SR often treated oil as a fading industry, with lots of electrical cars and the likes. Most of the oil companies, United Oil, Global Sandstorm..., are in the second- or third-tier. Aztechnology owns Pemex, Saeder-Krupp also has several oil subsidiaries and used to pull the strings in the Middle East (though maybe with Halliburton-type activities rather than just oil production), with a now growing competition from Evo. Saeder-Krupp and Shiawase also have large energy division (Ruhr Nuklear and Shiawase Atomics).
Banking has been also mostly left out at start, but the trend has been changing. Ares Macrotechnology owns Bank of America, Neonet owns Silveril Investments, Renraku owns Globank, Saeder-Krupp owns Commerbank, Schweizere Bankverein and Nippon Credit & Trust, Shiawase owns Shiwase House Bank, Wuxing owns Wuxing Financial Services, Albion Mutual Funds and now the Malaysian Independant Bank. There also are independent AA HKB, Frankfurter Bankverein and Pacific Rim Bank & Financial Services.

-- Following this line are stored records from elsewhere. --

(* ===== verification/Bluetooth.v ===== *)
(** * The Bluetooth HCI service

    [bluetooth/service.cpp]: installs a seccomp filter, names the Bluetooth chip for the
    stock HCI implementation, and registers that implementation.  The process and
    the answers of the policy compiler and of [seccomp] are those of [Jail]; [main] is
    the list of what it does after the filter, each with the process it does it in.
    Theorem: nothing runs unconfined, the property is set only when it was not,
    and to the name of the first chip of the table the driver's string contains. *)

From S2P Require Import Prelude LibBase CString Jail.

(** ** The filter *)

(** [InstallSeccompFilter]: [log_only] is [BT_SECCOMP_LOG_ONLY]. *)
Definition InstallSeccompFilter (log_only : bool) (env : loader_env) (p : process) : outcome :=
  let kSeccompAction := if log_only then ACTION_RET_LOG else ACTION_RET_TRAP in
  let options := mkOptions kSeccompAction (if kSeccompAction is ACTION_RET_LOG then true else false) in
  if negb (fopen_ok env) then Aborted else
  match compile_filter env options with
  | None => Aborted
  | Some prog =>
      if negb (prctl_ok env) then Aborted else
      let p := set_no_new_privs p in
      if negb (sys_seccomp env =? 0) then Aborted else
      Returned (add_filter prog p)
  end.

(** ** The SoC name *)

Definition kSocProperty : string := "persist.vendor.qcom.bluetooth.soc".
Definition kChipsetIdSize : nat := 32.

Record SocName := { chipset : string; soc_name : string }.

Definition kSocNames : list SocName :=
  [ {| chipset := "qca6490"; soc_name := "hastings" |}; {| chipset := "qca6390"; soc_name := "hastings" |};
    {| chipset := "kiwi"; soc_name := "hamilton" |}; {| chipset := "wcn7850"; soc_name := "hamilton" |};
    {| chipset := "peach"; soc_name := "ganges" |}; {| chipset := "wcn786x"; soc_name := "ganges" |};
    {| chipset := "wcn3990"; soc_name := "cherokee" |}; {| chipset := "wcn6750"; soc_name := "moselle" |};
    {| chipset := "wcn6450"; soc_name := "evros" |} ].

(** What the calls of [SetSocName] answer: the property, the device, and the bytes
    the driver copies, [None] when the ioctl fails. *)
Record soc_env := {
  property_value : string;
  btpower_open : bool;
  get_chipset_id : option string;
}.

Inductive action :=
| Umask (mask : Z)
| ConfigureRpcThreadpool (threads : Z) (callerWillJoin : bool)
| PropertySet (key value : string)
| RegisterHci (minor : Z)        (* loads the implementation *)
| JoinRpcThreadpool.

(** The loop over the table. *)
Fixpoint soc_lookup (table : list SocName) (id : string) : option SocName :=
  match table with
  | [] => None
  | soc :: table =>
      match strstr id (chipset soc) with
      | Some _ => Some soc
      | None => soc_lookup table id
      end
  end.

(** [SetSocName]; the result of [property_set] is only logged. *)
Definition SetSocName (env : soc_env) : list action :=
  if (0 <? Z.of_nat (String.length (property_value env))) then []
  else if negb (btpower_open env) then []
  else match get_chipset_id env with
       | None => []
       | Some bytes =>
           let id := c_str (str_take kChipsetIdSize bytes) in
           match soc_lookup kSocNames id with
           | Some soc => [PropertySet kSocProperty (soc_name soc)]
           | None => []
           end
       end.

(** [main]: [None] when the filter cannot be installed.  [hci11_ok]: registering
    version 1.1 succeeds. [022] in octal is 18. *)
Definition main (log_only : bool) (jail : loader_env) (env : soc_env) (hci11_ok : bool) (p : process)
  : option (list (action * process)) :=
  match InstallSeccompFilter log_only jail p with
  | Aborted => None
  | Returned p =>
      Some (map (fun a => (a, p))
        ([Umask 18; ConfigureRpcThreadpool 1 true] ++ SetSocName env ++
         (if hci11_ok then [RegisterHci 1] else [RegisterHci 1; RegisterHci 0]) ++
         [JoinRpcThreadpool]))
  end.

(** ** Lemmas *)

Lemma InstallSeccompFilter_spec log_only env p :
  match InstallSeccompFilter log_only env p with
  | Returned p' => exists prog, compile_filter env
        (mkOptions (if log_only then ACTION_RET_LOG else ACTION_RET_TRAP) log_only) = Some prog /\
      filters p' = prog :: filters p /\ no_new_privs p' = true
  | Aborted => fopen_ok env = false \/ prctl_ok env = false \/ sys_seccomp env <> 0 \/
      compile_filter env
        (mkOptions (if log_only then ACTION_RET_LOG else ACTION_RET_TRAP) log_only) = None
  end.
Proof.
  unfold InstallSeccompFilter.
  replace (if (if log_only then ACTION_RET_LOG else ACTION_RET_TRAP) is ACTION_RET_LOG then true else false)
    with log_only by now destruct log_only.
  destruct (fopen_ok env) eqn:E1; cbn [negb]; [|auto].
  destruct (compile_filter env _) as [prog|] eqn:E2; [|auto].
  destruct (prctl_ok env) eqn:E3; cbn [negb]; [|auto].
  destruct (sys_seccomp env =? 0) eqn:E4; cbn [negb]; boolprop; [|auto].
  exists prog. auto.
Qed.

(** A string is found iff it is somewhere inside. *)
Lemma strstr_spec s pat : (exists r, strstr s pat = Some r) <-> exists a b, s = a +:+ (pat +:+ b).
Proof.
  assert (forall s', String.prefix pat s' = true <-> exists b, s' = pat +:+ b) as Hpre.
  { clear s. induction pat as [|c pat IH]; intros s'; simpl.
    - split; [eauto|]. now destruct s'.
    - destruct s' as [|c' s']; [split; [discriminate | intros (b & Hb); discriminate]|].
      change (String.prefix (String c pat) (String c' s')) with
        (if Ascii.ascii_dec c c' then String.prefix pat s' else false).
      destruct (Ascii.ascii_dec c c') as [->|Hne].
      + rewrite IH. split; intros (b & Hb); exists b; congruence.
      + split; [discriminate|]. intros (b & [= -> ->]). contradiction. }
  induction s as [|c s IH]; cbn [strstr].
  - destruct (String.prefix pat "") eqn:E; split; intros.
    + apply Hpre in E as (b & ->). now exists "", b.
    + eauto.
    + now destruct H.
    + destruct H as (a & b & Hab). destruct a; [|discriminate]. cbn in Hab.
      assert (String.prefix pat "" = true) by (apply Hpre; eauto). congruence.
  - destruct (String.prefix pat (String c s)) eqn:E; split; intros.
    + apply Hpre in E as (b & E). now exists "", b.
    + eauto.
    + apply IH in H as (a & b & ->). now exists (String c a), b.
    + destruct H as ([|c' a] & b & Hab).
      * assert (String.prefix pat (String c s) = true) by (apply Hpre; eauto). congruence.
      * apply IH. injection Hab as -> ->. now exists a, b.
Qed.

(** [soc] is the first entry of the table whose chip occurs in [id]. *)
Definition occurs (pat s : string) : Prop := exists a b, s = a +:+ (pat +:+ b).

Lemma soc_lookup_first table id soc :
  soc_lookup table id = Some soc <->
  exists before after, table = before ++ soc :: after /\ occurs (chipset soc) id /\
    Forall (fun other => ~ occurs (chipset other) id) before.
Proof.
  induction table as [|x table IH]; cbn [soc_lookup].
  - split; [discriminate|]. intros ([|] & after & E & _); discriminate.
  - destruct (strstr id (chipset x)) as [r|] eqn:E.
    + assert (occurs (chipset x) id) as Ho by (apply strstr_spec; eauto). split.
      * intros [= <-]. now exists [], table.
      * intros ([|y before] & after & [= -> ->] & _ & Hb); [reflexivity|].
        apply Forall_cons in Hb as [Hn _]. contradiction.
    + assert (~ occurs (chipset x) id) as Hno
        by (intros Ho; apply strstr_spec in Ho as (r & Hr); congruence).
      rewrite IH. split.
      * intros (before & after & -> & Ho & Hb). exists (x :: before), after.
        split; [reflexivity|]. split; [exact Ho | now constructor].
      * intros ([|y before] & after & [= -> ->] & Ho & Hb); [contradiction|].
        apply Forall_cons in Hb as [_ Hb]. now exists before, after.
Qed.

Lemma SetSocName_spec env key value :
  PropertySet key value ∈ SetSocName env <->
  key = kSocProperty /\ property_value env = "" /\ btpower_open env = true /\
  exists bytes before soc after, get_chipset_id env = Some bytes /\
    value = soc_name soc /\ kSocNames = before ++ soc :: after /\
    occurs (chipset soc) (c_str (str_take kChipsetIdSize bytes)) /\
    Forall (fun other => ~ occurs (chipset other) (c_str (str_take kChipsetIdSize bytes))) before.
Proof.
  unfold SetSocName. destruct (property_value env) as [|c v]; cbn [String.length].
  2: { split; [|intros (_ & ? & _); discriminate]. case_goal; [set_solver|]. boolprop. lia. }
  change (0 <? Z.of_nat 0) with false. cbv iota.
  destruct (btpower_open env); cbn [negb]; [|split; [set_solver | intros (_ & _ & ? & _); discriminate]].
  destruct (get_chipset_id env) as [bytes|].
  2: { split; [set_solver|]. intros (_ & _ & _ & ? & ? & ? & ? & ? & _). discriminate. }
  set (id := c_str _). destruct (soc_lookup kSocNames id) as [soc|] eqn:E.
  - split.
    + intros Hin. apply list_elem_of_singleton in Hin. injection Hin as -> ->.
      apply soc_lookup_first in E as (before & after & Et & Ho & Hb).
      split; [reflexivity|]. split; [reflexivity|]. split; [reflexivity|].
      exists bytes, before, soc, after. auto.
    + intros (-> & _ & _ & b & before & soc' & after & [= <-] & -> & Et & Ho & Hb).
      assert (soc_lookup kSocNames id = Some soc') as E' by (apply soc_lookup_first; eauto).
      rewrite E in E'. injection E' as ->. left.
  - split; [set_solver|].
    intros (-> & _ & _ & b & before & soc' & after & [= <-] & -> & Et & Ho & Hb).
    assert (soc_lookup kSocNames id = Some soc') as E' by (apply soc_lookup_first; eauto).
    congruence.
Qed.

(** ** Property *)

(** C40. The HCI implementation never runs unconfined: the service aborts, exactly if a step
    of the installation fails, or does everything, from its first action to loading the
    implementation, in a process with the compiled policy installed and no_new_privs
    set.  It always ends up serving, registers version 1.0 only after 1.1 failed, and
    sets the SoC property only when it was empty, once, to the name of the first table
    entry whose chip occurs in the string the driver returned. *)
Theorem hci_service_confined (log_only : bool) (jail : loader_env) (env : soc_env) (hci11_ok : bool)
    (p : process) :
  match main log_only jail env hci11_ok p with
  | None => fopen_ok jail = false \/ prctl_ok jail = false \/ sys_seccomp jail <> 0 \/
      compile_filter jail
        (mkOptions (if log_only then ACTION_RET_LOG else ACTION_RET_TRAP) log_only) = None
  | Some done =>
      (exists prog, compile_filter jail
          (mkOptions (if log_only then ACTION_RET_LOG else ACTION_RET_TRAP) log_only) = Some prog /\
        Forall (fun '(_, q) => filters q = prog :: filters p /\ no_new_privs q = true) done) /\
      last (map fst done) = Some JoinRpcThreadpool /\
      (RegisterHci 0 ∈ map fst done <-> hci11_ok = false) /\
      (forall key value, PropertySet key value ∈ map fst done <->
         key = kSocProperty /\ property_value env = "" /\ btpower_open env = true /\
         exists bytes before soc after, get_chipset_id env = Some bytes /\
           value = soc_name soc /\ kSocNames = before ++ soc :: after /\
           occurs (chipset soc) (c_str (str_take kChipsetIdSize bytes)) /\
           Forall (fun other => ~ occurs (chipset other) (c_str (str_take kChipsetIdSize bytes))) before)
  end.
Proof.
  unfold main. pose proof (InstallSeccompFilter_spec log_only jail p) as Hi.
  destruct (InstallSeccompFilter log_only jail p) as [|p']; [exact Hi|].
  destruct Hi as (prog & Hc & Hf & Hn). set (acts := _ ++ _). rewrite map_map. cbn [fst].
  rewrite map_id. split; [|split; [|split]].
  - exists prog. split; [exact Hc|]. apply Forall_forall. intros [a q] Hin.
    apply list_elem_of_In, in_map_iff in Hin as (a' & [= <- <-] & _). auto.
  - subst acts. rewrite !app_assoc. apply last_snoc.
  - subst acts. rewrite !elem_of_app. assert (RegisterHci 0 ∉ SetSocName env) as Hs.
    { unfold SetSocName. repeat case_goal; set_solver. }
    destruct hci11_ok; set_solver.
  - intros key value. rewrite <- SetSocName_spec. subst acts. rewrite !elem_of_app.
    destruct hci11_ok; set_solver.
Qed.
(** ** Properties *)

(** C19. On every run the value the daemon reports is true of the slot, whatever pieces
    the reads come in.  Without a slot suffix ("_a" or "_b" as its one argument) it
    reports "unknown" with "no slot suffix"; with one but without a table that can be read
    and that the parser accepts, "unknown" with "no valid table".  With both, it reports a
    release only if the first bytes of every partition of the slot have the digests the
    table lists for that release and no newer release fits them all; "mixed" only if every
    partition is some release but no release fits all; and "unknown" only if a partition
    cannot be read or is no release of the table.  It exits with 1 exactly if the property
    could not be set. *)
Theorem reported_release_correct `{S : Sha256} {L : Sha256Laws S} dev :
  exists value detail, fwrelease_main dev = (if set_property_ok dev then 0 else 1, value, detail) /\
    ((forall prog slot, argv dev = [prog; slot] -> slot <> "_a" /\ slot <> "_b") /\
       value = kUnknown /\ detail = "no slot suffix" \/
     exists prog slot, argv dev = [prog; slot] /\ (slot = "_a" \/ slot = "_b") /\
       ((forall text, readTable dev = Some text -> parseTable text = None) /\
          value = kUnknown /\ detail = "no valid table" \/
        exists text t, readTable dev = Some text /\ parseTable text = Some t /\ verdict dev slot t value)).
Proof.
  unfold fwrelease_main, report.
  destruct (argv dev) as [|prog [|slot [|x l]]]; try (eexists _, _; split; [reflexivity|]; left; split_and!; congruence).
  destruct (decide (slot = "_a" \/ slot = "_b")) as [Hs|Hs].
  2:{ rewrite !bool_decide_false by tauto. eexists _, _. split; [reflexivity|]. left.
      split_and!; [|reflexivity..]. intros ? ? [= <- <-]. tauto. }
  replace (negb _ && negb _) with false by (destruct Hs as [-> | ->]; reflexivity).
  destruct (readTable dev) as [text|] eqn:Et; cbn [mbind option_bind].
  2:{ exists kUnknown, "no valid table". split; [reflexivity|]. right. exists prog, slot. split_and!; auto.
      left. split_and!; congruence. }
  destruct (parseTable text) as [t|] eqn:Ep.
  2:{ exists kUnknown, "no valid table". split; [reflexivity|]. right. exists prog, slot. split_and!; auto.
      left. split_and!; congruence. }
  pose proof (check_partitions_status dev slot t (partitions t) [] "") as Hst.
  pose proof (main_verdict dev slot text t Ep) as Hv.
  destruct (check_partitions _ _ _ _ _ _) as [[status value] detail]. cbn in Hst, Hv. subst status.
  exists value, detail. split; [reflexivity|]. right. exists prog, slot. eauto 10.
Qed.

(** The parser accepts only complete tables: at most 64 partitions with distinct
    names that cannot leave the directory of partitions, at most 64 releases, and
    for every partition exactly one image of every release, of 1 byte to 512 MiB
    and with a digest of 32 bytes; so no release can fit because a partition was
    not compared. *)
Theorem accepted_table_complete text t :
  parseTable text = Some t ->
  table_ok t /\ partitions t <> [] /\
  forall name images r, (name, images) ∈ partitions t -> r ∈ releases t ->
    exists im, im ∈ images /\ release im = r /\ image_ok im /\ forall im', im' ∈ images -> release im' = r -> im' = im.
Proof.
  intros Hp. pose proof (parseTable_ok _ _ Hp) as Hok. split; [exact Hok|].
  split; [eapply parseTable_nonempty; eauto|]. intros name images r Hin Hr.
  destruct (tk_images _ Hok name images Hin) as (_ & Hnd & Hall & Hrel).
  apply Hrel, list_elem_of_fmap in Hr as (im & -> & Him). exists im. split; [exact Him|]. split; [reflexivity|].
  rewrite Forall_forall in Hall. split; [auto|]. intros im' Him' E.
  apply list_elem_of_lookup in Him as [i Ei]. apply list_elem_of_lookup in Him' as [j Ej].
  assert (i = j) as ->; [|congruence].
  apply (NoDup_lookup _ i j (release im) Hnd); rewrite list_lookup_fmap; [rewrite Ei | rewrite Ej]; cbn; congruence.
Qed.

(** ** Witnesses *)

(** A stand-in for the hash: the sum of the bytes, 32 times. *)
Definition sum_hash (l : list Z) : Digest := replicate 32 (foldl Z.add 0 l mod 256).
Definition sum_sha : Sha256 := {|
  SHA256_CTX := list Z; SHA256_Init := []; SHA256_Update := app; SHA256_Final := sum_hash; SHA256 := sum_hash |}.

Lemma sum_sha_laws : Sha256Laws sum_sha.
Proof.
  assert (forall (pieces : list (list Z)) acc, foldl app acc pieces = acc ++ concat pieces) as Hf.
  { induction pieces as [|p pieces IH]; intros acc; cbn; [now rewrite app_nil_r|]. now rewrite IH, app_assoc. }
  split. intros pieces. cbn. now rewrite Hf.
Qed.

Definition hex32 (b : string) : string := String.concat "" (replicate 32 b).
Definition sample_table : string :=
  "image xbl 16.111.0 3 " +:+ hex32 "06" +:+ String newline
  ("image tz 16.111.0 2 " +:+ hex32 "0a" +:+ String newline EmptyString).
Definition sample_device : fw_device :=
  mkFwDevice ["fwrelease"; "_a"] (Some [Chunk sample_table])
    (fun p => if bool_decide (p = "xbl_a") then Some [Chunk [1; 2]; Eintr; Chunk [3; 9]] else Some [Chunk [4; 6; 7]]) "" true.
Definition sample_parsed : Table := default (mkTable [] []) (parseTable sample_table).

Lemma reported_release_correct_witness :
  exists value detail, fwrelease_main (S := sum_sha) sample_device = (0, value, detail) /\ value = "16.111.0" /\
    verdict (S := sum_sha) sample_device "_a" sample_parsed value.
Proof.
  destruct (@reported_release_correct sum_sha sum_sha_laws sample_device)
    as (value & detail & E & [(H & _)|(prog & slot & Ea & _ & H)]).
  - now destruct (H "fwrelease" "_a" eq_refl).
  - cbn in Ea. injection Ea as <- <-. destruct H as [(H & _)|(text & t & Et & Ep & H)].
    + specialize (H sample_table eq_refl). vm_compute in H. discriminate.
    + vm_compute in Et. injection Et as <-. vm_compute in Ep. injection Ep as <-.
      exists value, detail. split; [exact E|]. split; [vm_compute in E; now injection E | exact H].
Defined.

Lemma accepted_table_complete_witness :
  table_ok sample_parsed /\ partitions sample_parsed <> [] /\
  forall name images r, (name, images) ∈ partitions sample_parsed -> r ∈ releases sample_parsed ->
    exists im, im ∈ images /\ release im = r /\ image_ok im /\ forall im', im' ∈ images -> release im' = r -> im' = im.
Proof. apply (accepted_table_complete sample_table). vm_compute. reflexivity. Defined.
(** The last result with the entity's id. *)
Fixpoint find_result (results : list StateResidencyResult) (id : Z) : option StateResidencyResult :=
  match results with
  | [] => None
  | r :: results =>
      match find_result results id with
      | Some r' => Some r'
      | None => if result_id r =? id then Some r else None
      end
  end.

Definition dump_entity (results : list StateResidencyResult) (entity : PowerEntity) : ub string :=
  match find_result results (pe_id entity) with
  | None => Ret (line (pad_right 8 (pe_name entity) +:+ " " +:+ pad_right 6 "-" +:+ " " +:+
                       pad_left 14 "no data"))
  | Some result => dump_states entity (stateResidencyData result)
  end.

Fixpoint dump_entities (results : list StateResidencyResult) (es : list PowerEntity) : ub string :=
  match es with
  | [] => Ret ""
  | e :: es => a ← dump_entity results e; b ← dump_entities results es; Ret (a +:+ b)
  end.

(** [dump]: the text, and whether it was written. *)
Definition dump (IOR : Z -> Z -> Z -> Z) (ioctl : nat -> Z -> option SleepStats)
    (open_ok write_ok : bool) (n : nat) : ub (string * bool) :=
  '(_, results, _) ← getStateResidency IOR ioctl open_ok [] n [];
  text ← dump_entities results mEntities;
  Ret (dump_title +:+ text, write_ok).

(** ** Record names *)

(** The four characters of a record as the driver packs them: [s], then [rest]. *)
Fixpoint pack (s : string) (rest : Z) : Z :=
  match s with
  | EmptyString => rest
  | String c t => char_code c + 256 * pack t rest
  end.
Fixpoint lower (s : string) : string :=
  match s with
  | EmptyString => EmptyString
  | String c t => String (char_of (tolower (char_code c))) (lower t)
  end.
(** Characters a name can have. *)
Definition name_char (c : ascii) : bool := negb ((char_code c =? 0) || (char_code c =? 32)).

Lemma char_code_range c : 0 <= char_code c < 256.
Proof. unfold char_code. pose proof (Ascii.N_ascii_bounded c). lia. Qed.

Lemma pack_nonneg s rest : 0 <= rest -> 0 <= pack s rest.
Proof. induction s as [|c s IH]; cbn [pack]; intros; [easy|]. pose proof (char_code_range c). lia. Qed.

(** A round looks at the lowest byte of what the rounds before shifted out. *)
Lemma record_name_step n i v :
  0 <= i ->
  record_name (S n) i v =
  let c := Z.shiftr v (8 * i) mod 256 in
  if (c =? 0) || (c =? 32) then ""
  else String (char_of (tolower c)) (record_name n (i + 1) v).
Proof.
  intros Hi. cbn [record_name]. change 255 with (Z.ones 8).
  rewrite Z.land_ones by lia. reflexivity.
Qed.

Lemma record_name_pack s rest n i v :
  0 <= rest -> 0 <= i -> Z.shiftr v (8 * i) = pack s rest ->
  str_forallb name_char s = true -> (String.length s <= n)%nat ->
  (String.length s = n \/ rest mod 256 = 0 \/ rest mod 256 = 32) ->
  record_name n i v = lower s.
Proof.
  intros Hr. revert n i. induction s as [|c s IH]; intros n i Hi Hv Hs Hn Hpad.
  - destruct n as [|n]; [reflexivity|]. rewrite record_name_step, Hv by exact Hi. cbn in *.
    destruct Hpad as [|[-> | ->]]; [lia | reflexivity | reflexivity].
  - destruct n as [|n]; [cbn in Hn; lia|]. cbn [str_forallb] in Hs. boolprop.
    rewrite record_name_step, Hv by exact Hi. cbn [pack lower].
    pose proof (char_code_range c) as Hc. pose proof (pack_nonneg s rest Hr).
    replace ((char_code c + 256 * pack s rest) mod 256) with (char_code c)
      by (rewrite Z.mul_comm, Z.mod_add, Z.mod_small by lia; reflexivity).
    cbv zeta. unfold name_char in H. apply negb_true_iff in H. rewrite H. f_equal.
    apply IH; [lia | | assumption | cbn in Hn; lia | cbn in Hpad; intuition lia].
    replace (8 * (i + 1)) with (8 * i + 8) by lia.
    rewrite <- Z.shiftr_shiftr, Hv, Z.shiftr_div_pow2 by lia. cbn [pack].
    change (2 ^ 8) with 256. rewrite Z.mul_comm, Z.div_add, Z.div_small by lia. lia.
Qed.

The fact that SR major economical actors are very diversified conglomerates would radically change the way the financial sector would work. Within a megacorporation, there would always be a number of subsidiaries with cash excess who can lend to subsidiaries with growth potential. Megacorporation also needs their own banking system to pay their employees, issue corporate scrip and handle intra-corporate business. This would actually be very similar to how Japanese zaibatsu worked prior to WW2.